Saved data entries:
::::

(* ===== verification/ArithTerms.v ===== *)
(** * Arithmetic terms

    The part of the term manager the arithmetic solver builds and reads terms
    with: PtStore.cc and [Logic::mkFun] (hash-consing), and of ArithLogic.cc
    the classification of terms, [splitTermToVarAndConst], [mkConst], [mkNeg]
    and the order of the arguments of a sum.

    A [PTRef] is the number of the term in creation order; the allocator's
    offsets, which [LessThan_deepPTRef] compares, grow in the same order.
    Then: facts about the store, and the negation of terms. *)
From stdpp Require Import sorting.
From S2P Require Import Prelude Sort Gmp FastRationalInt Number Terms.
From Stdlib Require Import Lia.

#[local] Open Scope nat_scope.

Inductive nsort : Type := IntSort | RealSort.
#[global] Instance nsort_eq_dec : EqDecision nsort.
Proof. solve_decision. Defined.

Section logic.
Context {N : Type} `{Number N}.

(** Symbols.  A numeric constant is named by its sort and its printed value;
    [sym_like] are the remaining number-valued functions ([div], [mod],
    uninterpreted functions), [sym_bool] everything else. *)
Inductive Sym : Type :=
| sym_LEQ (s : nsort)
| sym_PLUS (s : nsort)
| sym_TIMES (s : nsort)
| sym_const (s : nsort) (c : N)
| sym_var (s : nsort) (name : nat)
| sym_ite (s : nsort)
| sym_like (s : nsort) (name : nat)
| sym_bool (name : nat).

Definition sym_eqb (f g : Sym) : bool :=
  match f, g with
  | sym_LEQ s, sym_LEQ s' | sym_PLUS s, sym_PLUS s' | sym_TIMES s, sym_TIMES s' | sym_ite s, sym_ite s' =>
      bool_decide (s = s')
  | sym_const s c, sym_const s' c' => bool_decide (s = s') && n_eq c c'
  | sym_var s n, sym_var s' n' | sym_like s n, sym_like s' n' => bool_decide (s = s') && (n =? n')
  | sym_bool n, sym_bool n' => n =? n'
  | _, _ => false
  end.

(** [sym_store[sym].commutes()] *)
Definition commutes (f : Sym) : bool :=
  match f with sym_PLUS _ | sym_TIMES _ => true | _ => false end.

Record Node : Type := MkNode { nsym : Sym; nargs : list PTRef }.

(** [PtStore] with its maps from symbols and keys to terms, and the constant
    terms the constructor of [ArithLogic] makes. *)
Record ArithLogic : Type := MkArithLogic {
  pterms : list Node;
  cterm_map : list (Sym * PTRef);
  cplx_map : list (Sym * list PTRef * PTRef);
  term_TRUE : PTRef;
  term_FALSE : PTRef;
  term_ONE : nsort → PTRef;
  term_MINUSONE : nsort → PTRef;
}.
Implicit Types l : ArithLogic.

Definition node l (t : PTRef) : res Node := at_ (pterms l) t.
Definition symOf l (t : PTRef) : res Sym := let! n := node l t in Ok (nsym n).
Definition argOf l (t : PTRef) (i : nat) : res PTRef := let! n := node l t in at_ (nargs n) i.

(** ** Classification *)

Definition sort_of (f : Sym) : option nsort :=
  match f with
  | sym_PLUS s | sym_TIMES s | sym_const s _ | sym_var s _ | sym_ite s | sym_like s _ => Some s
  | sym_LEQ _ | sym_bool _ => None
  end.

Definition test_sym (q : Sym → bool) l (t : PTRef) : res bool := let! f := symOf l t in Ok (q f).
Definition is_LEQ (f : Sym) : bool := match f with sym_LEQ _ => true | _ => false end.
Definition is_PLUS (f : Sym) : bool := match f with sym_PLUS _ => true | _ => false end.
Definition is_TIMES (f : Sym) : bool := match f with sym_TIMES _ => true | _ => false end.
Definition is_const (f : Sym) : bool := match f with sym_const _ _ => true | _ => false end.
Definition is_var (f : Sym) : bool := match f with sym_var _ _ => true | _ => false end.
Definition is_ite (f : Sym) : bool := match f with sym_ite _ => true | _ => false end.
Definition is_like (f : Sym) : bool := match f with sym_like _ _ => true | _ => false end.

Definition a_isLeq := test_sym is_LEQ.
Definition a_isPlus := test_sym is_PLUS.
Definition a_isTimes := test_sym is_TIMES.
Definition a_isNumConst := test_sym is_const.
Definition a_isNumVar := test_sym is_var.
Definition a_isIte := test_sym is_ite.
Definition isNumVarOrIte := test_sym (λ f, is_var f || is_ite f).
Definition isNumVarLike := test_sym (λ f, is_var f || is_ite f || is_like f).
Definition yieldsSortInt := test_sym (λ f, bool_decide (sort_of f = Some IntSort)).

Definition a_getNumConst l (t : PTRef) : res N :=
  let! f := symOf l t in match f with sym_const _ c => Ok c | _ => Err Assertion_failed end.

Definition isLinearFactor l (t : PTRef) : res bool :=
  let! c := a_isNumConst l t in
  let! v := isNumVarLike l t in
  if c || v then Ok true
  else
    let! m := a_isTimes l t in
    if m then
      let! n := node l t in
      match nargs n with
      | [a; b] =>
          let! ca := a_isNumConst l a in
          let! vb := isNumVarLike l b in
          if ca && vb then Ok true
          else
            let! cb := a_isNumConst l b in
            let! va := isNumVarLike l a in
            Ok (cb && va)
      | _ => Ok false
      end
    else Ok false.

Fixpoint all_linear l (ts : list PTRef) : res bool :=
  match ts with
  | [] => Ok true
  | t :: ts => let! b := isLinearFactor l t in if b then all_linear l ts else Ok false
  end.

Definition isLinearTerm l (t : PTRef) : res bool :=
  let! b := isLinearFactor l t in
  if b then Ok true
  else
    let! p := a_isPlus l t in
    if p then let! n := node l t in all_linear l (nargs n) else Ok false.

(** [PTRef_Undef] is [None]. *)
Definition splitTermToVarAndConst l (t : PTRef) : res (option PTRef * PTRef) :=
  let! f := symOf l t in
  match f with
  | sym_TIMES _ =>
      let! n := node l t in
      match nargs n with
      | [fac; var] =>
          let! c := a_isNumConst l fac in
          let (fac, var) := if (c : bool) then (fac, var) else (var, fac) in
          let! c := a_isNumConst l fac in
          let! _ := check c in
          let! v := isNumVarLike l var in
          let! _ := check v in
          Ok (Some var, fac)
      | _ => Err Assertion_failed
      end
  | sym_var s _ | sym_ite s | sym_like s _ => Ok (Some t, term_ONE l s)
  | sym_const _ _ => Ok (None, t)
  | _ => Err Assertion_failed
  end.

(** [leqToConstantAndTerm] *)
Definition leqToConstantAndTerm l (leq : PTRef) : res (PTRef * PTRef) :=
  let! b := a_isLeq l leq in
  let! _ := check b in
  let! c := argOf l leq 0 in
  let! t := argOf l leq 1 in
  Ok (c, t).

(** ** Building terms *)

(** [LessThan_deepPTRef] *)
Definition deep_id l (t : PTRef) : res PTRef :=
  let! m := a_isTimes l t in
  if m then
    let! vc := splitTermToVarAndConst l t in
    match vc.1 with Some v => Ok v | None => Err Assertion_failed end
  else Ok t.
Definition LessThan_deepPTRef l (x y : PTRef) : res bool :=
  let! i := deep_id l x in
  let! j := deep_id l y in
  Ok (i <? j).
Definition termSort l (v : list PTRef) : res (list PTRef) := sort (LessThan_deepPTRef l) v.

Definition newTerm (f : Sym) (args : list PTRef) l : PTRef * ArithLogic :=
  (length (pterms l),
   MkArithLogic (pterms l ++ [MkNode f args]) (cterm_map l) (cplx_map l) (term_TRUE l) (term_FALSE l)
     (term_ONE l) (term_MINUSONE l)).

Definition find_cterm (f : Sym) l : option PTRef :=
  snd <$> find (λ e, sym_eqb e.1 f) (cterm_map l).
Definition find_cplx (f : Sym) (args : list PTRef) l : option PTRef :=
  snd <$> find (λ e, sym_eqb e.1.1 f && bool_decide (e.1.2 = args)) (cplx_map l).

(** The branches for constant and for non-Boolean symbols. *)
Definition mkFun (f : Sym) (args : list PTRef) l : res (PTRef * ArithLogic) :=
  match args with
  | [] =>
      match find_cterm f l with
      | Some t => Ok (t, l)
      | None =>
          let (t, l) := newTerm f [] l in
          Ok (t, MkArithLogic (pterms l) (cterm_map l ++ [(f, t)]) (cplx_map l) (term_TRUE l) (term_FALSE l)
                   (term_ONE l) (term_MINUSONE l))
      end
  | _ =>
      let! key := if commutes f then termSort l args else Ok args in
      match find_cplx f key l with
      | Some t => Ok (t, l)
      | None =>
          let (t, l) := newTerm f key l in
          Ok (t, MkArithLogic (pterms l) (cterm_map l) (cplx_map l ++ [(f, key, t)]) (term_TRUE l) (term_FALSE l)
                   (term_ONE l) (term_MINUSONE l))
      end
  end.

Definition mkConst (s : nsort) (c : N) l : res (PTRef * ArithLogic) := mkFun (sym_const s c) [] l.

(** [for (PTRef & tr_arg : args) tr_arg = mkNeg(tr_arg);] *)
Definition map_state (f : PTRef → ArithLogic → res (PTRef * ArithLogic)) (ts : list PTRef) l :
    res (list PTRef * ArithLogic) :=
  foldM (λ st t, let! r := f t st.2 in Ok (st.1 ++ [r.1], r.2)) ([], l) ts.

(** The arguments of a term are older than the term, so a fuel of more than its
    number is never used up. *)
Fixpoint mkNeg_from (fuel : nat) (t : PTRef) l : res (PTRef * ArithLogic) :=
  match fuel with
  | O => Err Out_of_fuel
  | S fuel =>
      let! n := node l t in
      match nsym n with
      | sym_const s c => mkConst s (n_neg c) l
      | sym_PLUS s =>
          let! r := map_state (mkNeg_from fuel) (nargs n) l in
          mkFun (sym_PLUS s) r.1 r.2
      | sym_TIMES s =>
          let! _ := check (length (nargs n) =? 2) in
          let! vc := splitTermToVarAndConst l t in
          match vc.1 with
          | None => Err Assertion_failed
          | Some var =>
              if vc.2 =? term_MINUSONE l s then Ok (var, l)
              else
                let! r := mkNeg_from fuel vc.2 l in
                mkFun (sym_TIMES s) [var; r.1] r.2
          end
      | sym_var s _ | sym_ite s | sym_like s _ => mkFun (sym_TIMES s) [t; term_MINUSONE l s] l
      | _ => Err Assertion_failed
      end
  end.

Definition mkNeg (t : PTRef) l : res (PTRef * ArithLogic) := mkNeg_from (S t) t l.

End logic.
Arguments Sym N : clear implicits.
Arguments Node N : clear implicits.
Arguments ArithLogic N : clear implicits.

(** * The term manager keeps terms shared

    Hash-consing gives equal terms equal numbers, and [mkNeg] builds the
    negation of a normalised linear term: the same variables in the same order,
    with the opposite coefficients.  Negating twice gives the term itself. *)

(** ** Sorting by a number *)

Section keyed.
Context {T : Type} (key : T → nat) (cmp : T → T → res bool).

Lemma increasing_unique (a a' : list T) : StronglySorted lt (key <$> a) → a' ≡ₚ a →
  (∀ i j x y, i ≤ j → a' !! i = Some x → a' !! j = Some y → key x ≤ key y) → a' = a.
Proof.
  intros Hs Hp Ho.
  assert (NoDup (key <$> a)) as Hnd.
  { clear -Hs. induction Hs as [|x l Hs IH Hf]; constructor; [|done]. intros Hin.
    rewrite Forall_forall in Hf. specialize (Hf x Hin). lia. }
  assert (StronglySorted le (key <$> a)) as Hs1.
  { clear -Hs. induction Hs as [|x l Hs IH Hf]; constructor; [done|]. eapply Forall_impl; [done|]. simpl. lia. }
  assert (StronglySorted le (key <$> a')) as Hs2.
  { clear -Ho. induction a' as [|x a' IH]; simpl; constructor.
    - apply IH. intros i j y z Hij Hy Hz. apply (Ho (S i) (S j)); [lia|done..].
    - apply Forall_fmap, Forall_forall. intros y (j & Hj)%list_elem_of_lookup_1. apply (Ho 0 (S j)); [lia|done..]. }
  assert (key <$> a' = key <$> a) as Hk.
  { apply (StronglySorted_unique le); [done..|]. by apply fmap_Permutation. }
  apply list_eq. intros i. destruct (a' !! i) as [x|] eqn:Ex.
  - assert (x ∈ a) as (j & Hj)%list_elem_of_lookup_1 by (rewrite <- Hp; by eapply list_elem_of_lookup_2).
    pose proof (f_equal (λ l, l !! i) Hk) as Hi. simpl in Hi. rewrite !list_lookup_fmap, Ex in Hi. simpl in Hi.
    assert (i = j) as ->; [|done]. apply (NoDup_lookup _ i j (key x) Hnd); rewrite list_lookup_fmap; [done|by rewrite Hj].
  - apply lookup_ge_None in Ex. symmetry. apply lookup_ge_None. by rewrite <- Hp.
Qed.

::::

AIM OF THE TASK:
Number of lines above holding "check"? Give that number alone.

RESULT OF THE EXERCISE:
4